## [WHAT YOU NEED TO DO]
Using the records below, write out again exactly the lines that begin at the line containing "(k : nat) (fh" and end at the line containing "rewrite read_lines_step, Hgets.", and no other lines.

## [RECORD EXTRACTS]

Content starts

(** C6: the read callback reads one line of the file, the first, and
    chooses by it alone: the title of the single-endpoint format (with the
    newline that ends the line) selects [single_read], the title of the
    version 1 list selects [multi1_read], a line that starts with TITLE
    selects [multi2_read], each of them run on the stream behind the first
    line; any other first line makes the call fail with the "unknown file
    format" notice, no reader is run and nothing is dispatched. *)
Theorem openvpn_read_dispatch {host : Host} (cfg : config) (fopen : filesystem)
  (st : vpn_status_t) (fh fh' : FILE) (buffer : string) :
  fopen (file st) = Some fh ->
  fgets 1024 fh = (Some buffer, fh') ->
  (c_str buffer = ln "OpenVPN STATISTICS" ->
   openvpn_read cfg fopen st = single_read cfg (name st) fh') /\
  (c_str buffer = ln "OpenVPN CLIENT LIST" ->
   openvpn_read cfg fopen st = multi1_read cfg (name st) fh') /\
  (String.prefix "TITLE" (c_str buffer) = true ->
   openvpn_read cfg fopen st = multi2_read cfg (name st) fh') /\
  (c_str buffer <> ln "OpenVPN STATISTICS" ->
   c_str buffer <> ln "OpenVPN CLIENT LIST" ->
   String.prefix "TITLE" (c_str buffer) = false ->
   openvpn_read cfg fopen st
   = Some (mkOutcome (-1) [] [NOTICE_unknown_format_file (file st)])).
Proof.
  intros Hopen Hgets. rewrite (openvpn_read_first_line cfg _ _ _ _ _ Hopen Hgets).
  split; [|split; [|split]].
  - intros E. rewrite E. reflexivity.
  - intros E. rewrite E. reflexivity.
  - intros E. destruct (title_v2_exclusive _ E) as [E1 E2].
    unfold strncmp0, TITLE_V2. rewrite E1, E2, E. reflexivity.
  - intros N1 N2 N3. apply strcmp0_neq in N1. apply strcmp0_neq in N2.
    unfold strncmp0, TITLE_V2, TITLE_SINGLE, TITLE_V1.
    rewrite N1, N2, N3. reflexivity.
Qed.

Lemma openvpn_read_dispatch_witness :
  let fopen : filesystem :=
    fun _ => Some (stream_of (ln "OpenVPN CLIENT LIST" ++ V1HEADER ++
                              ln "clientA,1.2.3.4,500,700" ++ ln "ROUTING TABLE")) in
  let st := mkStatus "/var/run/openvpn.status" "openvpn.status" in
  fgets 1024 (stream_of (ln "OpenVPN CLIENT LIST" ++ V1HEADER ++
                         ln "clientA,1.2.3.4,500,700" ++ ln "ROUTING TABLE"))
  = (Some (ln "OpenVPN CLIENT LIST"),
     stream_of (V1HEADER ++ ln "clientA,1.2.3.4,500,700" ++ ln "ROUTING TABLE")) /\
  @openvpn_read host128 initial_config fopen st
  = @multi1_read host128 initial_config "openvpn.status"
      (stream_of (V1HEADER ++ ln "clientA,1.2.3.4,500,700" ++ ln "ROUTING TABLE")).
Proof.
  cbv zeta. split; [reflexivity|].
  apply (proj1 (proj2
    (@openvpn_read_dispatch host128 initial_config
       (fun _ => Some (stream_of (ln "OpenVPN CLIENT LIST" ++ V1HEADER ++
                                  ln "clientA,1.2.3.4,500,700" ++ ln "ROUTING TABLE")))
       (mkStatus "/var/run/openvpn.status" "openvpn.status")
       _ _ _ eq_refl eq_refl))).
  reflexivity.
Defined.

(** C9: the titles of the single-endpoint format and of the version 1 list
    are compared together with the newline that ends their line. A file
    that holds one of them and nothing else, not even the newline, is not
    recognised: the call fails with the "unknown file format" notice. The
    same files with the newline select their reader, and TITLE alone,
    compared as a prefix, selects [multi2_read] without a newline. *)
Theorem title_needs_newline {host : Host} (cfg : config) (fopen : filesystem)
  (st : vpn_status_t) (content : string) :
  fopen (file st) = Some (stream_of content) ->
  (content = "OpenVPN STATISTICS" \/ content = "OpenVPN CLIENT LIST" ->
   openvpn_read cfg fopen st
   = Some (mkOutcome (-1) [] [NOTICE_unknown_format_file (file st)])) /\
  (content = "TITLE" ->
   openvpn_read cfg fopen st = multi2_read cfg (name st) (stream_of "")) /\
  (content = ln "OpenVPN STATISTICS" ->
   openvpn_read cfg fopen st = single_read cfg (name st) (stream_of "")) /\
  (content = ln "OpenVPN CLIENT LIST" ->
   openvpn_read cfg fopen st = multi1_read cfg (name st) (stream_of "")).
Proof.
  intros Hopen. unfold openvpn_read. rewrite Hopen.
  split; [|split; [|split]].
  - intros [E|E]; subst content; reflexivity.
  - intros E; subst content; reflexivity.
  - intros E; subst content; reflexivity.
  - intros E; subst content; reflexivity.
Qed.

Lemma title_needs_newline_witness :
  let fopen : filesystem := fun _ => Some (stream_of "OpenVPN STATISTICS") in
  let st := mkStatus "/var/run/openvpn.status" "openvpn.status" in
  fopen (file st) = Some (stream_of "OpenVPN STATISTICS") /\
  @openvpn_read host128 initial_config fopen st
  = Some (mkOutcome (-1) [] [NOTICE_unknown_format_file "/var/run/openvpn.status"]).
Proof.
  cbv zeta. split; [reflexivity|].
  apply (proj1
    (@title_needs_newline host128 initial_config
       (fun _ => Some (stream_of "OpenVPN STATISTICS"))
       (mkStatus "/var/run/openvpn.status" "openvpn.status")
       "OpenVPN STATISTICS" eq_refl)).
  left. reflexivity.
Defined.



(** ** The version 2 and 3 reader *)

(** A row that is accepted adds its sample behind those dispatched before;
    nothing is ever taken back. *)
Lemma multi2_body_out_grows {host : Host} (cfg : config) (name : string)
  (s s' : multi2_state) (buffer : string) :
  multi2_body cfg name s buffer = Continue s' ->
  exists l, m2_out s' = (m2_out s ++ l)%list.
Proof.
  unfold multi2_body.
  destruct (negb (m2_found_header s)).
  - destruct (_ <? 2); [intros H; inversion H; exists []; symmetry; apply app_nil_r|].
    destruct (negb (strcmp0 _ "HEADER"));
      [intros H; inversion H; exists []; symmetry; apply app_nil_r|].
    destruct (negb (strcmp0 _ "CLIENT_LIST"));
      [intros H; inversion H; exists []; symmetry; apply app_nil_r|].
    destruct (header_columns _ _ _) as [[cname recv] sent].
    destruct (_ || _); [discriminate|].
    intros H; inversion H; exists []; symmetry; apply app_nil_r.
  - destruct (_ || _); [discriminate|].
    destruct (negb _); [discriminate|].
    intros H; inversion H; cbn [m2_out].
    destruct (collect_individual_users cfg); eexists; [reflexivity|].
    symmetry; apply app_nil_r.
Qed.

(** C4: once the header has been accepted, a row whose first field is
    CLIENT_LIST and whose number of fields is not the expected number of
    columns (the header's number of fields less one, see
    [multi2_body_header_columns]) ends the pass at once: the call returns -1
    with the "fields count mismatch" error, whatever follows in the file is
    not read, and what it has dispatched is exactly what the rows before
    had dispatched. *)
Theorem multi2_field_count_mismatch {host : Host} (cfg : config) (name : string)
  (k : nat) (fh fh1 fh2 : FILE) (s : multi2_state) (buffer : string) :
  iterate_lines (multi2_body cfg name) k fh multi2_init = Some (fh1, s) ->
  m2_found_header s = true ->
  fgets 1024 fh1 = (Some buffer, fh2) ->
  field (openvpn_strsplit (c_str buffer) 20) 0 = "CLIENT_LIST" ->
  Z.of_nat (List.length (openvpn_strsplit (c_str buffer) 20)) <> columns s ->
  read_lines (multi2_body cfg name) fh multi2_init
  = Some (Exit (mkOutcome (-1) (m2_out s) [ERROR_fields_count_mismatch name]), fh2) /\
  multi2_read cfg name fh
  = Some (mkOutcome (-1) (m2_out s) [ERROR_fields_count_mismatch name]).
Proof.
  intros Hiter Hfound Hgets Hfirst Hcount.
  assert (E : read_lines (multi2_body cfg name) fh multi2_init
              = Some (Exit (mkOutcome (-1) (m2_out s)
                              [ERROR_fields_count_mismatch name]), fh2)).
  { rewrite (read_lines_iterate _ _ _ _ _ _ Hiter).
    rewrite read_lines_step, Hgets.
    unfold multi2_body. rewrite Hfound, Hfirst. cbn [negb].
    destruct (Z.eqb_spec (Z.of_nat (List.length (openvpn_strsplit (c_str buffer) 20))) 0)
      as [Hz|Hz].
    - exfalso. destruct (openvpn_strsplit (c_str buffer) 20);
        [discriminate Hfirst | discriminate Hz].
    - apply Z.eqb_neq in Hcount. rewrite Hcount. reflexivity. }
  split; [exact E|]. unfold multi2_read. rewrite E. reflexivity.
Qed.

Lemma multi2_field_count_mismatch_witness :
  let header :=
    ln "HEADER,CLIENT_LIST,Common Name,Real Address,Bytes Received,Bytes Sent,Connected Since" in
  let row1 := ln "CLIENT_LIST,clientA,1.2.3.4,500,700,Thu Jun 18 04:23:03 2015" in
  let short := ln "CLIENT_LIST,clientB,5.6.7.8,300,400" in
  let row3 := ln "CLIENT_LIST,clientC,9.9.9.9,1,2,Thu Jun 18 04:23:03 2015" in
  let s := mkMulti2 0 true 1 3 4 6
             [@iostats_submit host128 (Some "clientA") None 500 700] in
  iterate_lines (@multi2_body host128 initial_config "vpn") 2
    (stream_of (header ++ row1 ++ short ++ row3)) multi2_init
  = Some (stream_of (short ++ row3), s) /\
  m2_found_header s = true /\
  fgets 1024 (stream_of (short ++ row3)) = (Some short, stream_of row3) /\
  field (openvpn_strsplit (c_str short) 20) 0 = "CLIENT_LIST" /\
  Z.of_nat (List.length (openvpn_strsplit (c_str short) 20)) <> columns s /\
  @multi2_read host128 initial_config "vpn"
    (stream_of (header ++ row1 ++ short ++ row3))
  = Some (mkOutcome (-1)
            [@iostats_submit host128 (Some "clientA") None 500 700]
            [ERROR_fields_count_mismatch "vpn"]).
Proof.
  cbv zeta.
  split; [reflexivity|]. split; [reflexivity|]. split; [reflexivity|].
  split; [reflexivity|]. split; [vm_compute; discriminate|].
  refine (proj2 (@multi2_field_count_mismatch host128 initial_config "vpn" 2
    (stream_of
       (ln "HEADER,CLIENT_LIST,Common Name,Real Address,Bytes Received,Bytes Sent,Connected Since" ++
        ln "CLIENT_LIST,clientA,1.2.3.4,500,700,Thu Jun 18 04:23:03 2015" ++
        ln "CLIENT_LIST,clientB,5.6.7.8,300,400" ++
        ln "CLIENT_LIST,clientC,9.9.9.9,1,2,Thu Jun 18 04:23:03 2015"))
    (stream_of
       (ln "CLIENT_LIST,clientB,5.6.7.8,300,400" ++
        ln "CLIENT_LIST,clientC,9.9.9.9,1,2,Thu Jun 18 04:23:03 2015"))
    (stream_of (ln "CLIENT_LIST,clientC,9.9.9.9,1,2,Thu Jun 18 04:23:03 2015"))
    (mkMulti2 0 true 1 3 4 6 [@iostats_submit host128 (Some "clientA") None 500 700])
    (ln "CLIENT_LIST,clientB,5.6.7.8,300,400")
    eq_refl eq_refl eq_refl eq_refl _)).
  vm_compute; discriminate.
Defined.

Content ends

## [FINISHED TASK]
  (k : nat) (fh fh1 fh2 : FILE) (s : multi2_state) (buffer : string) :
  iterate_lines (multi2_body cfg name) k fh multi2_init = Some (fh1, s) ->
  m2_found_header s = true ->
  fgets 1024 fh1 = (Some buffer, fh2) ->
  field (openvpn_strsplit (c_str buffer) 20) 0 = "CLIENT_LIST" ->
  Z.of_nat (List.length (openvpn_strsplit (c_str buffer) 20)) <> columns s ->
  read_lines (multi2_body cfg name) fh multi2_init
  = Some (Exit (mkOutcome (-1) (m2_out s) [ERROR_fields_count_mismatch name]), fh2) /\
  multi2_read cfg name fh
  = Some (mkOutcome (-1) (m2_out s) [ERROR_fields_count_mismatch name]).
Proof.
  intros Hiter Hfound Hgets Hfirst Hcount.
  assert (E : read_lines (multi2_body cfg name) fh multi2_init
              = Some (Exit (mkOutcome (-1) (m2_out s)
                              [ERROR_fields_count_mismatch name]), fh2)).
  { rewrite (read_lines_iterate _ _ _ _ _ _ Hiter).
    rewrite read_lines_step, Hgets.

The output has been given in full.